Paul Kalenian, son of Aram and Alba, has the challenging and exhilarating task of selecting the winners each year. “It’s a very difficult choice for him,” says Betti. “Everyone who applies is a winner in his mind.”

Biology and biotechnology professor Pamela Weathers says the award is an honor and allows her to take the next step in her research on powerful herbal treatments for cancer that would produce fewer side effects. “This award keeps the project alive,” says Weathers. She and a PhD student have been researching the effects of specific herbs in cell experiments to see if they can halt or even prevent the development of cancer cells. “Now we can try it on animals to see if it works as well as the cell culture material suggests,” she says.


Nick Crider ’10

Fellow winners Nick Crider ’10, and Tom Villani ’10, of Phytosys LLC, say they can move forward in their development and marketing of Visikol, a chemical agent that makes both plant and animal tissues transparent without having to slice or destroy the actual specimens. Villani invented Visikol as a way to replace the narcotic chloral hydrate currently used to give specimens transparency. “I thought, ‘Why would you use narcotics for this? There must be another chemical to do the same thing,’” says Villani. The duo hope future medicinal and animal biology projects will benefit from the technology.


Tom Villani ’10

Also receiving the award is a three-person team from the Foisie School of Business that includes Kevin Sweeney, professor of practice; Huong Higgins, professor; and Fabienne Miller, associate professor. The team is using the award to continue its research into the feasibility of starting a mergers and acquisitions center at WPI.

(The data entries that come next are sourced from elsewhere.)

(* ===== verification/ObjectProof.v ===== *)
(** * Object containers: registering, finding and removing objects

    [container k c os]: the container of class [c] links the headers of [os],
    the newest first. *)
From S2P Require Import Prelude Kservice RtList KMonad KState KPrim KInv Scheduler Object TimerBase Thread Timer KernelInv.
Import Kservice Scheduler Object.
Local Open Scope Z_scope.
Local Open Scope kmonad_scope.

Module ObjectProof.

(** ** Headers *)
Lemma with_object_of o ob (k : kview) ob' : object_of o k = Some ob' -> object_of o (with_object o ob k) = Some ob.
Proof.
  destruct o as [t|tm|[i|i|i|i|i|i]|i|im]; simpl; rewrite lookup_alter_eq; destruct (_ !! _); by intros [= <-].
Qed.

Lemma with_object_twice o a b (k : kview) : with_object o b (with_object o a k) = with_object o b k.
Proof.
  destruct o as [t|tm|[i|i|i|i|i|i]|i|im]; cbn; by rewrite alter_alter_eq.
Qed.

Lemma with_object_other o o' ob (k : kview) : o <> o' -> object_of o' (with_object o ob k) = object_of o' k.
Proof.
  intros Hne. destruct o as [t|tm|[i|i|i|i|i|i]|i|im], o' as [t'|tm'|[j|j|j|j|j|j]|j|jm]; simpl; try done;
    by rewrite lookup_alter_ne by congruence.
Qed.

Lemma get_object_ok o (k : kview) ob : object_of o k = Some ob -> get_object o k = Ok ob k.
Proof. intros E. unfold get_object. by rewrite E. Qed.

(** ** The kernel invariant does not see containers *)
Lemma kparts_container idle V V' TH TM Q c o :
  kparts idle V TH TM Q -> changed [LObjHead c] [LObj o] V V' -> kparts idle V' TH TM Q.
Proof.
  intros HP Hch. split; try apply HP.
  - intros u x Hx Hs. destruct (kp_thread _ _ _ _ _ HP u x Hx Hs) as [? ? ? ? ?]. split; auto. by apply Hch.
  - intros h xs u Hh Hxs Hin. rewrite (ch_heads _ _ _ _ Hch) in Hxs; [|by destruct h|destruct h; set_solver].
    by eapply (kp_wait _ _ _ _ _ HP).
  - intros soft. apply Hch, HP.
  - intros tm r Hr. by eapply Hch, HP.
  - intros soft xs tm Hxs Hin. rewrite (ch_heads _ _ _ _ Hch) in Hxs by (done || set_solver).
    by eapply (kp_timers _ _ _ _ _ HP).
Qed.

Lemma kinv_container idle k V Q c o :
  kinv idle k Q -> links_ok V -> changed [LObjHead c] [LObj o] (k_links k) V -> kinv idle (set_links V k) Q.
Proof.
  intros HI HV Hch. split.
  - eapply (sched_inv_changed k); [apply HI|done|exact Hch| |done|done]. intros p. set_solver.
  - simpl. eapply kparts_container; [apply HI|exact Hch].
Qed.

(** ... and headers matter to it only through nothing but the [parent] fields. *)
Lemma kinv_header idle k Q i ob :
  kinv idle k Q -> kinv idle (with_object (OIpc i) ob k) Q.
Proof. intros HI. destruct i; (eapply kinv_frame; [..|exact HI]; done). Qed.

(** ** [rt_object_init] and [rt_object_detach] *)
Lemma information_ok c : c ∈ rt_object_container -> rt_object_get_information c = Some (LObjHead c).
Proof.
  intros H. repeat (apply elem_of_cons in H as [->|H]; [done|]). by apply not_elem_of_nil in H.
Qed.

Definition static_type (c : Z) : Z := u8 (Z.lor c RT_Object_Class_Static).

Lemma object_init_ok (k : kview) o c name xs ob name' :
  links_ok (k_links k) -> quiet k -> c ∈ rt_object_container ->
  k_links k !! LObjHead c = Some xs -> v_loose (k_links k) (LObj o) = true ->
  object_of o k = Some ob -> rt_strncpy (o_name ob) name RT_NAME_MAX = Some name' ->
  exists V, rt_object_init o c name k =
      Ok tt (set_links V (with_object o (Object name' (static_type c) (o_flag ob)) k)) /\
    links_ok V /\ V !! LObjHead c = Some (LObj o :: xs) /\ changed [LObjHead c] [LObj o] (k_links k) V.
Proof.
  intros HV Hq Hc Hxs Hl Hob Hn.
  destruct (links_push (k_links k) (LObjHead c) (LObj o) xs) as (V & E & HV' & Hq' & Hch); [done..|].
  exists V. split; [|done]. unfold rt_object_init. rewrite (information_ok _ Hc).
  rewrite bind_assert by done. unfold lift_opt at 1. rewrite bind_ret.
  rewrite (bind_ok _ _ _ _ _ (get_object_ok _ _ _ Hob)).
  set (ob1 := set_o_type _ ob). unfold put_object. rewrite bind_modify.
  rewrite (bind_ok _ _ _ _ _ (get_object_ok _ _ ob1 (with_object_of _ _ _ _ Hob))).
  rewrite (bind_lift_opt _ _ name') by done. rewrite bind_modify, with_object_twice.
  set (k1 := with_object o _ k).
  assert (k_links k1 = k_links k /\ k_primask k1 = k_primask k /\ quiet k1) as (El & Ep & Hq1).
  { unfold k1. destruct o as [t|tm|[i|i|i|i|i|i]|i|im]; split; (done || split; done). }
  unfold rt_hw_interrupt_disable, bind, gets, modify, ret. simpl.
  unfold list_insert_after, list_op1. simpl. rewrite El, E. simpl.
  rewrite interrupt_enable_quiet by exact Hq1. rewrite Ep. unfold ob1. f_equal.
  unfold set_links, set_primask. simpl. by rewrite <-?Ep.
Qed.

(** A node leaves its container. *)
Lemma object_detach_ok (k : kview) o c A B :
  links_ok (k_links k) -> quiet k -> k_links k !! LObjHead c = Some (A ++ LObj o :: B) ->
  exists V, rt_object_detach o k = Ok tt (set_links V k) /\ links_ok V /\
    V !! LObjHead c = Some (A ++ B) /\ V !! LObj o = Some [] /\ changed [LObjHead c] [] (k_links k) V.
Proof.
  intros HV Hq Hxs. destruct (coherent_mem _ _ _ (LObj o) (lo_coherent _ HV) Hxs) as [ns Hns]; [set_solver|].
  destruct (links_remove_queue (k_links k) (LObj o) ns HV eq_refl Hns) as (V & E & HV' & H1 & H2 & H3 & H4).
  exists V. split; [|split; [done|split; [by apply H3|split; [done|]]]].
  - unfold rt_object_detach, rt_hw_interrupt_disable, list_remove, list_op1, bind, gets, modify, ret. simpl.
    rewrite E. simpl. rewrite interrupt_enable_quiet by exact Hq. by destruct k.
  - apply H4. intros h xs Hh Hx Hin. apply list_elem_of_singleton. symmetry.
    eapply (member_unique (k_links k)); [done| |done|exact Hxs|exact Hx| |done]; [done|set_solver].
Qed.

(** ** [rt_object_find] *)
(** A C string, or a buffer, of which [n] characters can be compared. *)
Definition readable (s : list Z) (n : nat) : Prop := (n <= length s)%nat \/ 0 ∈ s.

Lemma strncmp_decides cs ct n :
  Forall is_byte cs -> Forall is_byte ct -> readable cs n -> readable ct n ->
  exists r, rt_strncmp cs ct n = Some r /\ (r =? 0) = same_name cs ct n.
Proof.
  unfold readable. revert cs ct. induction n as [|n IH]; intros cs ct Hcs Hct H1 H2; [exists 0; by destruct cs, ct|].
  destruct cs as [|c cs]; [destruct H1 as [H1|H1]; [simpl in H1; lia|by apply not_elem_of_nil in H1]|].
  destruct ct as [|d ct]; [destruct H2 as [H2|H2]; [simpl in H2; lia|by apply not_elem_of_nil in H2]|].
  apply Forall_cons in Hcs as [Hc Hcs]. apply Forall_cons in Hct as [Hd Hct]. simpl.
  rewrite (i8_zero c d) by done. destruct (Z.eqb_spec c d) as [->|Hne]; simpl.
  - destruct (Z.eqb_spec d 0) as [->|Hz]; simpl; [eauto|].
    apply IH; [done..| |]; [destruct H1 as [H|[H|H]%elem_of_cons]|destruct H2 as [H|[H|H]%elem_of_cons]];
      simpl in *; (by right) || (left; lia) || done.
  - eexists. split; [done|]. rewrite i8_zero by done. by apply Z.eqb_neq.
Qed.

(** A buffer of [n] characters takes any readable name. *)
Lemma strncpy_total dst src n :
  length dst = n -> readable src n -> Forall is_byte src ->
  exists r, rt_strncpy dst src n = Some r /\ Forall is_byte r.
Proof.
  unfold readable. revert dst src. induction n as [|n IH]; intros dst src Hl Hr Hb.
  { exists dst. destruct dst; [|done]. split; [by destruct src|done]. }
  destruct dst as [|x dst]; [done|].
  destruct src as [|c src]; [destruct Hr as [Hr|Hr]; [simpl in Hr; lia|by apply not_elem_of_nil in Hr]|].
  apply Forall_cons in Hb as [Hc Hb]. injection Hl as Hl. simpl. destruct (Z.eqb_spec c 0) as [->|Hz].
  - rewrite (proj2 (Nat.leb_le _ _)) by lia. eexists. split; [done|]. rewrite drop_ge by lia. rewrite app_nil_r.
    constructor; [done|]. apply Forall_replicate. unfold is_byte. lia.
  - destruct (IH dst src Hl) as (r & -> & Hr'); [destruct Hr as [H|[H|H]%elem_of_cons]; [left; simpl in H; lia|done|by right]|done|].
    exists (c :: r). split; [done|]. by constructor.
Qed.

Record header_ok (k : kview) (o : obj_id) (ob : rt_object) : Prop := {
  ho_of : object_of o k = Some ob;
  ho_bytes : Forall is_byte (o_name ob);
  ho_len : length (o_name ob) = RT_NAME_MAX;
}.

Definition container (k : kview) (c : Z) (os : list obj_id) : Prop :=
  k_links k !! LObjHead c = Some (LObj <$> os) /\ Forall (fun o => exists ob, header_ok k o ob) os.

(** Whether object [o] is found under [name]. *)
Definition is_named (k : kview) (name : list Z) (o : obj_id) : bool :=
  match object_of o k with Some ob => same_name (o_name ob) name RT_NAME_MAX | None => false end.

Lemma find_loop_ok (k : kview) c name os2 : forall os1 fuel,
  links_ok (k_links k) -> container k c (os1 ++ os2) -> Forall is_byte name -> readable name RT_NAME_MAX ->
  (length os2 < fuel)%nat ->
  object_find_loop fuel (LObjHead c) (default (LObjHead c) (head (LObj <$> os2))) name k =
    Ok (find (is_named k name) os2) k.
Proof.
  induction os2 as [|o os2 IH]; intros os1 [|fuel] HV Hc Hb Hr Hf; simpl in Hf; try lia.
  - cbn. by rewrite bool_decide_true.
  - cbn [object_find_loop fmap list_fmap head default from_option].
    rewrite bool_decide_false by done. rewrite (bind_ok (object_entry (LObj o)) _ k o k) by done.
    pose proof Hc as [Hq Ho]. apply Forall_app in Ho as [_ [(ob & [Hob Hby Hlen]) _]%Forall_cons].
    rewrite (bind_ok _ _ _ _ _ (get_object_ok _ _ _ Hob)).
    destruct (strncmp_decides (o_name ob) name RT_NAME_MAX) as (r & E & Er); [done|done|left; lia|done|].
    rewrite (bind_lift_opt _ _ r) by done. cbn [find]. unfold is_named at 1. rewrite Hob, Er.
    destruct (same_name (o_name ob) name RT_NAME_MAX); [done|].
    rewrite (bind_ok (list_next (LObj o)) _ k (default (LObjHead c) (head (LObj <$> os2))) k).
    + apply (IH (os1 ++ [o])); [done|by rewrite <-app_assoc|done|done|lia].
    + unfold list_next. simpl. rewrite fmap_app in Hq. simpl in Hq.
      by rewrite (queue_next_member _ _ _ _ _ (lo_coherent _ HV) Hq).
Qed.
End ObjectProof.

Sweeney says the center would impact both the immediate WPI community as well as the wider community, as it will focus on helping small- and medium-sized businesses make transitions to help their businesses grow and prosper. “Many small- and medium-sized firms have challenges in terms of transitions,” she says. If a product achieves marketable success, but the inventor isn’t interested in running a company, they need the knowledge to help that business continue to succeed, whether it’s through acquiring other companies or merging with another to sell the idea and monetize it. “We aren’t structuring the deals, but enhancing the outcomes,” says Sweeney.


Prof. Kevin Sweeney

The center, if opened, could help WPI students land IQPs and MQPs, work at internships, participate on project-based work, and work closely with alumni. On a larger scale, Sweeney says the Central Massachusetts region has many smaller businesses that would benefit from the interdisciplinary financial and technical expertise WPI has to offer. “This is grounded in supporting the WPI community and the community in a broader sense,” he says. “There are so many opportunities for connections here.”

A team of students earned a Kalenian Award for their efforts at developing technology for malaria detection using tools on a cell phone. Elizabeth van Zyl ’17, Ben Pulver ’17, and Taylor Flaxington ’17, see the award as an opportunity to move to the next phase of their cell phone–based microscope and microfluidic cartridge diagnostic tool.

“This award is going to be huge in helping us move the project forward, primarily in funding the provisional patent and purchasing materials to make the next iteration of the prototype,” says Pulver. “The next step for us is to start the patent process to protect our IP. The Kalenian Award is going to cover the provisional patent costs as well as potentially some other costs.”

Pulver says the award is also a morale booster for each of the students involved. “Receiving the award has given me a lot more confidence in approaching employers about job prospects,” says Pulver. “I really feel that this validates all of the hard work I’ve done and continue to do at WPI and does so in a concrete way that companies can understand.”